_What this task involves_
All lines of the entries with "local" in them must be listed.
━━━ Materials provided ━━━
(* ===== verification/EngineRaces.v ===== *)
(** A cancellation that lands inside an advance.

    [Coordinator.Cancel] does not take the run's lock, so its store transition can
    fall between the advance loop's read of the run and its next write. *)
From S2P Require Import Prelude Values Domain World Demo StoreApi Rows StoreSpec MemStore MemSpec.
From S2P Require Import VerbsData Join Fanout VerbsEffect Action Registry Retry Engine.
From S2P Require Import EngineLemmas EngineStep EngineRounds EngineProps MemInv MemRaces.

Section EngineRaces.
Context `{StoreSpec St}.
Implicit Types w : World St.

(** Dispatching an [end] step from a snapshot [r] of a row that is now [r1]. *)
Lemma stale_end_step c id w r r1 d step :
  v_runs (V w) !! id = Some r1 → run_ID r = id →
  v_defs (V w) !! run_DefinitionID r = Some d →
  StepByID d (current_step_id d r) = Some step → step_Type step = StepTypeEnd →
  quiet (c_publisher c) → run_ParentRunID r ≠ Some id →
  ∃ w', advance_step c r w = (Stop (Ok tt), w') ∧
    v_runs (V w') !! id = Some (row_UpdateRunState RunStateSucceeded "" r1) ∧
    ∃ es, events_of (V w') id = events_of (V w) id ++ es ∧
      stamp <$> es = dispatch_events r step ++
        [(EventStepSucceeded, step_ID step, "engine"); (EventRunSucceeded, "", "engine")].
Proof.
  intros Hr Hid Hd Hs Ht Hq Hp.
  destruct (moves_GetDef id _ d w r1 Hr Hd) as (w1 & E1 & M1).
  set (start := if decide (run_State r = RunStatePending) then
                  append_engine_event id "" EventSagaStarted "engine" else ret tt).
  assert (moves id start w1 r1 tt (if decide (run_State r = RunStatePending)
            then [(EventSagaStarted, "", "engine")] else []) r1) as (w2 & E2 & M2).
  { unfold start. case_decide; [apply moves_event|apply moves_ret]; by eapply moved_row. }
  destruct (moves_event id (step_ID step) EventStepDispatched "engine" w2 r1
              (moved_row _ _ _ _ _ _ M2)) as (w3 & E3 & M3).
  destruct (moves_UpdateRunState id RunStateRunning (step_ID step) w3 r1
              (moved_row _ _ _ _ _ _ M3)) as (w4 & E4 & M4).
  destruct (moves_event id (step_ID step) EventStepSucceeded "engine" w4 _ (moved_row _ _ _ _ _ _ M4))
    as (w5 & E5 & M5).
  destruct (moves_event id "" EventRunSucceeded "engine" w5 _ (moved_row _ _ _ _ _ _ M5))
    as (w6 & E6 & M6).
  destruct (moves_UpdateRunState id RunStateSucceeded "" w6 _ (moved_row _ _ _ _ _ _ M6))
    as (w7 & E7 & M7).
  pose proof (moved_trans _ _ _ _ _ _ _ _ _ M1 (moved_trans _ _ _ _ _ _ _ _ _ M2
    (moved_trans _ _ _ _ _ _ _ _ _ M3 (moved_trans _ _ _ _ _ _ _ _ _ M4
    (moved_trans _ _ _ _ _ _ _ _ _ M5 (moved_trans _ _ _ _ _ _ _ _ _ M6 M7))))))
    as (_ & _ & Hrow & _ & _ & (es & Hev & Hst) & _).
  exists (checkParentJoin (c_publisher c) r w7).2. split_and!.
  - unfold advance_step. mstep E1. rewrite Hid. fold start. mstep E2.
    unfold current_step_id in Hs. rewrite Hs. mstep E3. mstep E4. rewrite decide_True by done.
    unfold completeRun. rewrite Hid, !bind_assoc. mstep E5. rewrite !bind_assoc. mstep E6.
    rewrite !bind_assoc. mstep E7. rewrite !bind_assoc.
    unfold bind. by destruct (checkParentJoin _ _ _) as [[] ?].
  - unfold V in *. by rewrite checkParentJoin_row.
  - exists es. unfold V in *. rewrite checkParentJoin_events by done. split; [done|].
    rewrite Hst. unfold dispatch_events. by case_decide.
Qed.
End EngineRaces.

Section cancel_race.
Context `{EnvLaws}.
Implicit Types w : World MemStore.

Lemma mem_V_runs w : v_runs (V w) = runs (w_store w).
Proof. done. Qed.
Lemma mem_V_defs w : v_defs (V w) = defs (w_store w).
Proof. done. Qed.
Lemma mem_V_events w id : events_of (V w) id = default [] (events (w_store w) !! id).
Proof. done. Qed.

Lemma row_Cancel_reason now reason r :
  reason ≠ "" → run_State (row_Cancel now reason r) = RunStateCancelled ∧
                run_LastError (row_Cancel now reason r) = Some reason.
Proof. intros Hne. unfold row_Cancel. by rewrite decide_False. Qed.

Lemma update_keeps_error st cs r :
  run_State (row_UpdateRunState st cs r) = st ∧
  run_LastError (row_UpdateRunState st cs r) = run_LastError r.
Proof. done. Qed.

(** C39: a cancellation can be lost: when [Cancel] lands after an advance has read
    the live run and before it dispatches the run's [end] step, the cancelled row
    is overwritten and the run ends succeeded, with the cancelled event, then the
    success, in its trail and the cancel reason still in its last error. *)
Theorem cancel_lost_to_advance c id reason w r d step :
  runs (w_store w) !! id = Some r → run_ID r = id → dispatchable r →
  defs (w_store w) !! run_DefinitionID r = Some d →
  StepByID d (current_step_id d r) = Some step → step_Type step = StepTypeEnd →
  quiet (c_publisher c) → run_ParentRunID r ≠ Some id → reason ≠ "" →
  ∃ w1 w2, mem_Cancel id reason w = (Ok tt, w1) ∧
    (∃ r1, runs (w_store w1) !! id = Some r1 ∧ run_State r1 = RunStateCancelled) ∧
    advance_step c r w1 = (Stop (Ok tt), w2) ∧
    (∃ r2, runs (w_store w2) !! id = Some r2 ∧ run_State r2 = RunStateSucceeded ∧
           run_LastError r2 = Some reason) ∧
    ∃ es, events_of (V w2) id = events_of (V w) id ++ es ∧
      stamp <$> es = (EventRunCancelled, run_CurrentStep r, "engine") :: dispatch_events r step ++
        [(EventStepSucceeded, step_ID step, "engine"); (EventRunSucceeded, "", "engine")].
Proof.
  intros Hr Hid [Hnt _] Hd Hs Ht Hq Hp Hreason.
  destruct (mem_Cancel_live id reason w r Hr Hnt)
    as (w1 & e & E1 & Hruns & _ & Hev1 & Hdefs & Hty & Hsid & Hact & _).
  set (r1 := row_Cancel (w_now w) reason r) in *.
  assert (run_State r1 = RunStateCancelled ∧ run_LastError r1 = Some reason) as [Hst1 Hle1].
  { by apply row_Cancel_reason. }
  clearbody r1. destruct (stale_end_step c id w1 r r1 d step)
    as (w2 & E2 & Hr2 & es & Hev & Hst); rewrite ?mem_V_runs, ?mem_V_defs; try assumption.
  { by rewrite Hruns, lookup_insert_eq. }
  { by rewrite Hdefs. }
  rewrite mem_V_runs in Hr2. rewrite (mem_V_events w1), Hev1, lookup_insert_eq in Hev.
  exists w1, w2. split; [exact E1|]. split; [|split; [exact E2|split]].
  - exists r1. by rewrite Hruns, lookup_insert_eq.
  - exists (row_UpdateRunState RunStateSucceeded "" r1).
    destruct (update_keeps_error RunStateSucceeded "" r1) as [Hst2 Hle2].
    split; [exact Hr2|]. by rewrite Hle2.
  - exists (e :: es). rewrite Hev, mem_V_events. split; [simpl; by rewrite <-app_assoc|].
    rewrite fmap_cons, Hst. unfold stamp at 1. by rewrite Hty, Hsid, Hact.
Qed.
End cancel_race.

(** ** Witness *)
#[local] Existing Instance demo_env.
#[local] Existing Instance demo_laws.

Lemma cancel_lost_to_advance_witness :
  let r := row_at RunStateRunning "e" in
  ∃ w1 w2, mem_Cancel 7 "withdrawn" (demo_w r) = (Ok tt, w1) ∧
    (∃ r1, runs (w_store w1) !! 7%N = Some r1 ∧ run_State r1 = RunStateCancelled) ∧
    advance_step (demo_coord None) r w1 = (Stop (Ok tt), w2) ∧
    (∃ r2, runs (w_store w2) !! 7%N = Some r2 ∧ run_State r2 = RunStateSucceeded ∧
           run_LastError r2 = Some "withdrawn") ∧
    ∃ es, events_of (V w2) 7 = events_of (V (demo_w r)) 7 ++ es ∧
      stamp <$> es = (EventRunCancelled, "e", "engine") :: dispatch_events r (end_step "e") ++
        [(EventStepSucceeded, "e", "engine"); (EventRunSucceeded, "", "engine")].
Proof.
  intros r. apply (cancel_lost_to_advance (demo_coord None) 7 "withdrawn" (demo_w r) r demo_def (end_step "e")).
  - reflexivity.
  - reflexivity.
  - by split.
  - reflexivity.
  - reflexivity.
  - reflexivity.
  - exact demo_quiet.
  - discriminate.
  - discriminate.
Defined.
━━━
_Exercise response_
#[local] Existing Instance demo_env.
#[local] Existing Instance demo_laws.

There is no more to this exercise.